Exercise details:
Every line in the data below that includes "match" belongs in the answer, copied as it stands.

Records supplied:
---*---
(** [parcel] is another object *)
Definition appendFrom (parcel : t) (offset len : Z) : M status_t :=
  rpc ← gets mSession;
  if xorb (mSession parcel) rpc then mret BAD_TYPE
  else if len =? 0 then mret NO_ERROR
  else if INT32_MAX <? len then mret BAD_VALUE
  else if (mDataSize parcel <? offset) || (mDataSize parcel <? len) || (mDataSize parcel <? uint64 (offset + len)) then mret BAD_VALUE
  else
    startPos ← gets (fun p => int32 (mDataPos p));
    let '(firstIndex, lastIndex) := index_range (mObjects parcel) offset len 0 (-1) (-2) in
    let numObjects := lastIndex - firstIndex + 1 in
    p ← gets id;
    err ← (if mDataCapacity p <? uint64 (mDataSize p + len) then growData len else mret NO_ERROR);
    if negb (err =? NO_ERROR) then mret err
    else
      pos ← gets mDataPos;
      _ ← write_mem pos (take (Z.to_nat len) (drop (Z.to_nat offset) (default [] (mData parcel))));
      _ ← modify (fun p => p <| mDataPos := mDataPos p + len |> <| mDataSize := mDataSize p + len |>);
      if 0 <? numObjects then
        p ← gets id;
        let total := mObjectsSize p + numObjects in
        let newSize := (total * 3) / 2 in
        if (mObjectsCapacity p <? total) &&
           ((SIZE_MAX / 3 <? total) || (SIZE_MAX / 8 <? newSize) || negb (objects_available e newSize)) then mret NO_MEMORY
        else
          _ ← (if mObjectsCapacity p <? total then modify (fun p => p <| mObjectsCapacity := newSize |>) else mret tt);
          adopt_objects (map (fun off => off - offset + startPos)
                             (take (Z.to_nat numObjects) (drop (Z.to_nat firstIndex) (mObjects parcel)))) NO_ERROR
      else mret NO_ERROR.

(** [None]: a bad offset; [Some false]: an unknown type *)
Fixpoint check_received (objects : list Z) (minOffset : Z) : M (option bool) :=
  match objects with
  | [] => mret (Some true)
  | offset :: objects' =>
    if offset <? minOffset then mret None
    else
      flat ← flat_at offset;
      if (hdr_type flat =? BINDER_TYPE_BINDER e) || (hdr_type flat =? BINDER_TYPE_HANDLE e) || (hdr_type flat =? BINDER_TYPE_FD e)
      then check_received objects' (offset + sizeof_flat e) else mret (Some false)
  end.

(** [data] is the block that the driver has filled; a release function is given *)
Definition ipcSetDataReference (data objects : list Z) : M unit :=
  _ ← freeData;
  _ ← modify (fun p => p <| mData := Some data |> <| mDataSize := Z.of_nat (length data) |> <| mDataCapacity := Z.of_nat (length data) |>
                         <| mObjects := objects |> <| mObjectsCapacity := Z.of_nat (length objects) |> <| mOwner := true |>);
  r ← check_received objects 0;
  _ ← match r with
      | Some true => mret tt
      | Some false => _ ← releaseObjects; modify (fun p => p <| mObjects := [] |>)
      | None => modify (fun p => p <| mObjects := [] |>)
      end;
  scanForFds.

(** ** Headers of a transaction *)

Definition updateWorkSourceRequestHeaderPosition : M unit :=
  modify (fun p => if mRequestHeaderPresent p then p
                   else p <| mWorkSourceRequestHeaderPosition := mDataPos p |> <| mRequestHeaderPresent := true |>).

(** 'S', 'Y', 'S', 'T' *)
Definition kHeader : Z := 1398362964.
Definition STRICT_MODE_PENALTY_GATHER : Z := -2147483648.
Definition kUnsetWorkSource : Z := -1.

(** [policy] is the strict mode policy of the thread, [workSource] the work source it
    propagates, if it does *)
Definition writeInterfaceToken (policy : Z) (workSource : option Z) (interface : list Z) : M status_t :=
  rpc ← gets mSession;
  _ ← (if negb rpc then
         _ ← writeInt32 (Z.lor policy STRICT_MODE_PENALTY_GATHER);
         _ ← updateWorkSourceRequestHeaderPosition;
         _ ← writeInt32 (match workSource with Some uid => uid | None => kUnsetWorkSource end);
         writeInt32 kHeader
       else mret NO_ERROR);
  writeString16 (Some interface).

(** What the header says of the caller: strict mode policy and work source. *)
Record CallerHeader := mkHeader { strictPolicy : Z; workSource : Z }.

(** whether the interface is the expected one, and the header if there is one *)
Definition enforceInterface (interface : list Z) : M (bool * option CallerHeader) :=
  rpc ← gets mSession;
  header ← (if negb rpc then
              policy ← readInt32_or_0;
              _ ← updateWorkSourceRequestHeaderPosition;
              source ← readInt32_or_0;
              header ← readInt32_or_0;
              mret (Some (mkHeader policy source, header))
            else mret None);
  if match header with Some (_, h) => negb (h =? kHeader) | None => false end
  then mret (false, fst <$> header)
  else
    str ← read_string_inplace 2;
    (* a null string has length 0 *)
    mret (bool_decide (default [] str = interface), fst <$> header).

Definition replaceCallingWorkSourceUid (uid : Z) : M bool :=
  present ← gets mRequestHeaderPresent;
  if negb present then mret false
  else
    initialPosition ← dataPosition;
    header ← gets mWorkSourceRequestHeaderPosition;
    _ ← setDataPosition header;
    err ← writeInt32 uid;
    _ ← setDataPosition initialPosition;
    mret (err =? NO_ERROR).

Definition readCallingWorkSourceUid : M Z :=
  present ← gets mRequestHeaderPresent;
  if negb present then mret (uint32 kUnsetWorkSource)
  else
    initialPosition ← dataPosition;
    header ← gets mWorkSourceRequestHeaderPosition;
    _ ← setDataPosition header;
    uid ← readInt32_or_0;
    _ ← setDataPosition initialPosition;
    mret (uint32 uid).

End Operations.

End Parcel.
---*---
Output below:
  match objects with
  _ ← match r with
         _ ← writeInt32 (match workSource with Some uid => uid | None => kUnsetWorkSource end);
  if match header with Some (_, h) => negb (h =? kHeader) | None => false end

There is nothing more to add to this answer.